Word for word, reproduce the data that follows.

=== Section Start ===

Lemma Part000_click_messages self index s t :
  Part000.messages (store (Part000.step (world s t) (self, ClickSummarize index)))
  = Part000_summarize_update self index (Part000.messages s)
  ∧ Part000.messages (store (Part000.step (world s t) (self, ClickTranslate index)))
    = Part000_translate_update self (Part000.selectedTargetLanguage s) index
                               (Part000.messages s).
Proof.
  unfold Part000.step, Part000_summarize_update, Part000_translate_update. simpl.
  destruct (Part000.messages s !! index) as [message|] eqn:Hm.
  - destruct (blank (Part000.text message)) eqn:Htext.
    + apply blank_true in Htext.
      by destruct (Part000_handle_no_text self _ _ s t Hm Htext) as [-> ->].
    + apply blank_false in Htext. split.
      * rewrite (Part000_handleSummarize_spec _ _ _ _ _ Hm Htext).
        by destruct (summarizer_attempt _ _).
      * rewrite (Part000_handleTranslate_spec _ _ _ _ _ Hm Htext). simpl.
        destruct (translator_attempt _ _ _ _) as [| |v]; [done..|].
        by destruct (truthy v).
  - by destruct (proj2 (click_out_of_range self index) s t Hm) as [-> ->].
Qed.

Lemma alter_comm {A} (f g : A → A) (l : list A) i j :
  (∀ x, f (g x) = g (f x)) → alter f i (alter g j l) = alter g j (alter f i l).
Proof.
  intros Hfg. destruct (decide (i = j)) as [->|Hne].
  - rewrite !list_alter_alter_eq. apply list_alter_ext; [|done].
    intros x _. apply Hfg.
  - by apply list_alter_alter_ne.
Qed.

Lemma alter_twice {A} (f : A → A) (l : list A) i :
  (∀ x, f (f x) = f x) → alter f i (alter f i l) = alter f i l.
Proof.
  intros Hf. rewrite list_alter_alter_eq. apply list_alter_ext; [|done].
  intros x _. apply Hf.
Qed.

=== Section End ===

Result for this exercise:
Lemma Part000_click_messages self index s t :
  Part000.messages (store (Part000.step (world s t) (self, ClickSummarize index)))
  = Part000_summarize_update self index (Part000.messages s)
  ∧ Part000.messages (store (Part000.step (world s t) (self, ClickTranslate index)))
    = Part000_translate_update self (Part000.selectedTargetLanguage s) index
                               (Part000.messages s).
Proof.
  unfold Part000.step, Part000_summarize_update, Part000_translate_update. simpl.
  destruct (Part000.messages s !! index) as [message|] eqn:Hm.
  - destruct (blank (Part000.text message)) eqn:Htext.
    + apply blank_true in Htext.
      by destruct (Part000_handle_no_text self _ _ s t Hm Htext) as [-> ->].
    + apply blank_false in Htext. split.
      * rewrite (Part000_handleSummarize_spec _ _ _ _ _ Hm Htext).
        by destruct (summarizer_attempt _ _).
      * rewrite (Part000_handleTranslate_spec _ _ _ _ _ Hm Htext). simpl.
        destruct (translator_attempt _ _ _ _) as [| |v]; [done..|].
        by destruct (truthy v).
  - by destruct (proj2 (click_out_of_range self index) s t Hm) as [-> ->].
Qed.

Lemma alter_comm {A} (f g : A → A) (l : list A) i j :
  (∀ x, f (g x) = g (f x)) → alter f i (alter g j l) = alter g j (alter f i l).
Proof.
  intros Hfg. destruct (decide (i = j)) as [->|Hne].
  - rewrite !list_alter_alter_eq. apply list_alter_ext; [|done].
    intros x _. apply Hfg.
  - by apply list_alter_alter_ne.
Qed.

Lemma alter_twice {A} (f : A → A) (l : list A) i :
  (∀ x, f (f x) = f x) → alter f i (alter f i l) = alter f i l.
Proof.
  intros Hf. rewrite list_alter_alter_eq. apply list_alter_ext; [|done].
  intros x _. apply Hf.
Qed.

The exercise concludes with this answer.